***** Task inputs

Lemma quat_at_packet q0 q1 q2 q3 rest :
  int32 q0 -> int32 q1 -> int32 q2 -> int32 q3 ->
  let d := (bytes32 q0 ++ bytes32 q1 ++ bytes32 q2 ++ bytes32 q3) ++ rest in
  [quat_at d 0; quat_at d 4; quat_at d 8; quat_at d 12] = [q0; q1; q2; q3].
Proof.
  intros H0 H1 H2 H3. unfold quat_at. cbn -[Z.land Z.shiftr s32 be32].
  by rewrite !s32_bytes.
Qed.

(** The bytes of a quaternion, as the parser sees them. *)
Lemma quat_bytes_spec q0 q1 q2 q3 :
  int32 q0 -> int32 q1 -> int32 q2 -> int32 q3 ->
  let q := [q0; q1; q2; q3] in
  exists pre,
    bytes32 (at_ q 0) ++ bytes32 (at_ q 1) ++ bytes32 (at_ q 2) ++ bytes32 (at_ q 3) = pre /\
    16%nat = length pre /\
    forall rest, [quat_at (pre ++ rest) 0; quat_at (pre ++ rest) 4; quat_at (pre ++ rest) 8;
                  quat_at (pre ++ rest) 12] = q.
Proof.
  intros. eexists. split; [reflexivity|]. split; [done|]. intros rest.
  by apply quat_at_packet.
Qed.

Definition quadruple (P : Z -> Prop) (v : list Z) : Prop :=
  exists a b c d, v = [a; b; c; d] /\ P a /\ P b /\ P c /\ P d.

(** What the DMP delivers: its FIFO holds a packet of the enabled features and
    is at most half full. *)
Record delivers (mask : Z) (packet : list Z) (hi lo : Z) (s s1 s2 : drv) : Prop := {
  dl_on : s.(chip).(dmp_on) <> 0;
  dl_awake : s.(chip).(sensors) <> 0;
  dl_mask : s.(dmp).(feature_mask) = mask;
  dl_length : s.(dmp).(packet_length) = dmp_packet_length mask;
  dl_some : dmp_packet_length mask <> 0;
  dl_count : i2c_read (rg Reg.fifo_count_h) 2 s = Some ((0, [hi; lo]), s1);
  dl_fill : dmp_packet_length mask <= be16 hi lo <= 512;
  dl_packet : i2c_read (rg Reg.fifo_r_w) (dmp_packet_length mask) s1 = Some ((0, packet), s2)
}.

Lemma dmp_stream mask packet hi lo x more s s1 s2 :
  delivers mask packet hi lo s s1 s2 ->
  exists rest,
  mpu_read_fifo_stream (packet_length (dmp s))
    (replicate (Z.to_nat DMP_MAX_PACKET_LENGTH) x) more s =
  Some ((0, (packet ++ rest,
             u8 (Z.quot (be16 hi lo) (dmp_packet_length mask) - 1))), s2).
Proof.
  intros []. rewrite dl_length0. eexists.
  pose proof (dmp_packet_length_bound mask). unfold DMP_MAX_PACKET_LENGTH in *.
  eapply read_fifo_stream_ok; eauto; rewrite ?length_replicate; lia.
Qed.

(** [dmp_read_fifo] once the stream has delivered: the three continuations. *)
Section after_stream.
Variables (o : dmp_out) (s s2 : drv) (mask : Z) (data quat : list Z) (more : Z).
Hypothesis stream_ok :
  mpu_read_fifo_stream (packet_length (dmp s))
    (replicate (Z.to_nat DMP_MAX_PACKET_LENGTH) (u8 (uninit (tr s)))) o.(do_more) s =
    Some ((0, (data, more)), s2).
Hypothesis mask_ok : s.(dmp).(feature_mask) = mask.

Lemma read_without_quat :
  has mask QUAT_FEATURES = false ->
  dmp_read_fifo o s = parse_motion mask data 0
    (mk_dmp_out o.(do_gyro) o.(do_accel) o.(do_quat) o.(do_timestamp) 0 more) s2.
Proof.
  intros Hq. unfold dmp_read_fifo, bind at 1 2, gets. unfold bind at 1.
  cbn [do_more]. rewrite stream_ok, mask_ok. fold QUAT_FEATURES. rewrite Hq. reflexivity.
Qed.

**********

The task: Please give an exact copy of the lines above, beginning with the line containing "u8 (Z.quot (be16" and running through the line containing "Some ((0, (data, more)), s2).", and of no other lines.

Solution for this problem:
             u8 (Z.quot (be16 hi lo) (dmp_packet_length mask) - 1))), s2).
Proof.
  intros []. rewrite dl_length0. eexists.
  pose proof (dmp_packet_length_bound mask). unfold DMP_MAX_PACKET_LENGTH in *.
  eapply read_fifo_stream_ok; eauto; rewrite ?length_replicate; lia.
Qed.

(** [dmp_read_fifo] once the stream has delivered: the three continuations. *)
Section after_stream.
Variables (o : dmp_out) (s s2 : drv) (mask : Z) (data quat : list Z) (more : Z).
Hypothesis stream_ok :
  mpu_read_fifo_stream (packet_length (dmp s))
    (replicate (Z.to_nat DMP_MAX_PACKET_LENGTH) (u8 (uninit (tr s)))) o.(do_more) s =
    Some ((0, (data, more)), s2).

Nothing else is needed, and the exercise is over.